==== Information shown ====

(** [get_market_snapshot_evidence] *)
Definition get_market_snapshot_evidence (codes : val) : MD market_reply :=
  (wanted <- exact_codes codes ;;
   d <- _read "get_market_snapshot" [("code_list", codes)] ;;
   rows <- md_give (frame_records "get_market_snapshot" d) ;;
   e <- md_lift (evidence container_text "get_market_snapshot" rows wanted "code" [] MAX_DATA_ROWS) ;;
   md_ret (Evidence e))%md.

(** [instrument_adapter.read_facts]: once its own checks pass, the first thing
    it does is ask the gateway for a snapshot; the metadata reads it may add
    draw on no budget and are not logged. *)
Definition read_reference (codes : val) : MD (list reference) := fun s =>
  let '(r, a) := read_facts q received codes (m_adapter s) in
  let s := {| m_calls := m_calls s; m_adapter := a |} in
  (match r with Ok l => inl l | Err e => inr (Known e) end,
   match facts_asked q codes with
   | Ok (names, _) => logged ("get_market_snapshot", [("code_list", VList (map VStr names))]) s
   | Err _ => s
   end).

(** An entry of the facts as its row. *)
Definition state_text (f : fact_state) : string :=
  match f with KNOWN => "KNOWN" | UNKNOWN => "UNKNOWN" | CONFLICT => "CONFLICT" end.
Definition fact_row (f : fact) : val :=
  VDict [("state", VStr (state_text (ft_state f))); ("value", ft_value f);
         ("evidence", VList (map (fun o => VDict [("source_method", VStr (ob_method o)); ("value", ob_value o);
                                                  ("observed_at", ob_at o)]) (ft_evidence f)))].
Definition reference_row (r : reference) : dict :=
  [("code", VStr (rf_code r)); ("facts", VDict (map (fun '(name, f) => (name, fact_row f)) (rf_facts r)));
   ("snapshot_present", VBool (rf_snapshot_present r)); ("reference_present", VBool (rf_reference_present r))] ++ stamps r.

Definition half_known (r : reference) : bool := negb (rf_snapshot_present r) || negb (rf_reference_present r).

(** [get_instrument_facts] *)
Definition with_missing (reason : string) (missing : list string) (e : data_evidence) : data_evidence :=
  {| ev_method := ev_method e; ev_scope := ev_scope e; ev_requested := ev_requested e; ev_returned := ev_returned e;
     ev_missing := missing; ev_complete := match missing with [] => true | _ => false end; ev_truncated := ev_truncated e;
     ev_total := ev_total e; ev_errors := caused reason missing; ev_data := ev_data e |}.
Definition get_instrument_facts (codes : val) : MD market_reply :=
  (wanted <- exact_codes codes ;;
   facts <- read_reference codes ;;
   e <- md_lift (evidence container_text "get_stock_basicinfo+get_market_snapshot" (map reference_row facts) wanted "code" []
                   MAX_DATA_ROWS) ;;
   md_ret (Evidence (with_missing "INCOMPLETE_FACT_SOURCES" (map rf_code (List.filter half_known facts)) e)))%md.
(** [BearerAuthMiddleware.dispatch]: whose grants the request runs under, if
    anyone's; without a token there is no such check. *)
Definition dispatch (a : app) (url : string) (headers : list string) : result (option (option ClientGrants)) :=
  if negb (nonempty (ap_token a)) then Ok (Some None)
  else match bearer headers with
       | None => Ok None
       | Some token =>
           let expected := if operator_path url then ap_operator_token a else ap_token a in
           full <- (if nonempty expected then compare_digest token expected else Ok false) ;;
           if full then Ok (Some None)
           else
             restricted <- (if negb (operator_path url) && nonempty (ap_restricted_token a)
                            then compare_digest token (ap_restricted_token a) else Ok false) ;;
             Ok (if restricted then Some (Some (ap_grants a)) else None)
       end%py.

(** ** The operator's routes *)

(** Whether the body's reader gives up. *)
Fixpoint too_large (read : Z) (chunks : list Z) : bool :=
  match chunks with [] => false | n :: l => (8192 <? read + n) || too_large (read + n) l end.

(** [json.loads(body)] *)
Definition body_value (rq : request) : result val :=
  match rq_text rq with
  | None => Err (ValueError "codec can't decode")
  | Some text => match json_loads text with Some v => Ok v | None => Err (ValueError "Expecting value") end
  end.

Definition keys_within (l : list string) (d : dict) : bool := forallb (fun kv => mem (fst kv) l) d.

(** The decision of a body: exactly its two strings. *)
Definition decision_of (rq : request) : result (string * string) :=
  (payload <- body_value rq ;;
   match payload with
   | VDict d =>
       match dget "decision" d, dget "reason" d with
       | Some (VStr decision), Some (VStr reason) =>
           if keys_within ["decision"; "reason"] d then Ok (decision, reason)
           else Err (ValueError "Supply exactly decision and reason strings")
       | _, _ => Err (ValueError "Supply exactly decision and reason strings")
       end
   | _ => Err (ValueError "Supply exactly decision and reason strings")
   end)%py.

====

▸ **Exercise prompt**
Find the line that contains "else Err (ValueError" in the data above. Reproduce it and every later line exactly, through the last one.

▸ **Result of this exercise**
           else Err (ValueError "Supply exactly decision and reason strings")
       | _, _ => Err (ValueError "Supply exactly decision and reason strings")
       end
   | _ => Err (ValueError "Supply exactly decision and reason strings")
   end)%py.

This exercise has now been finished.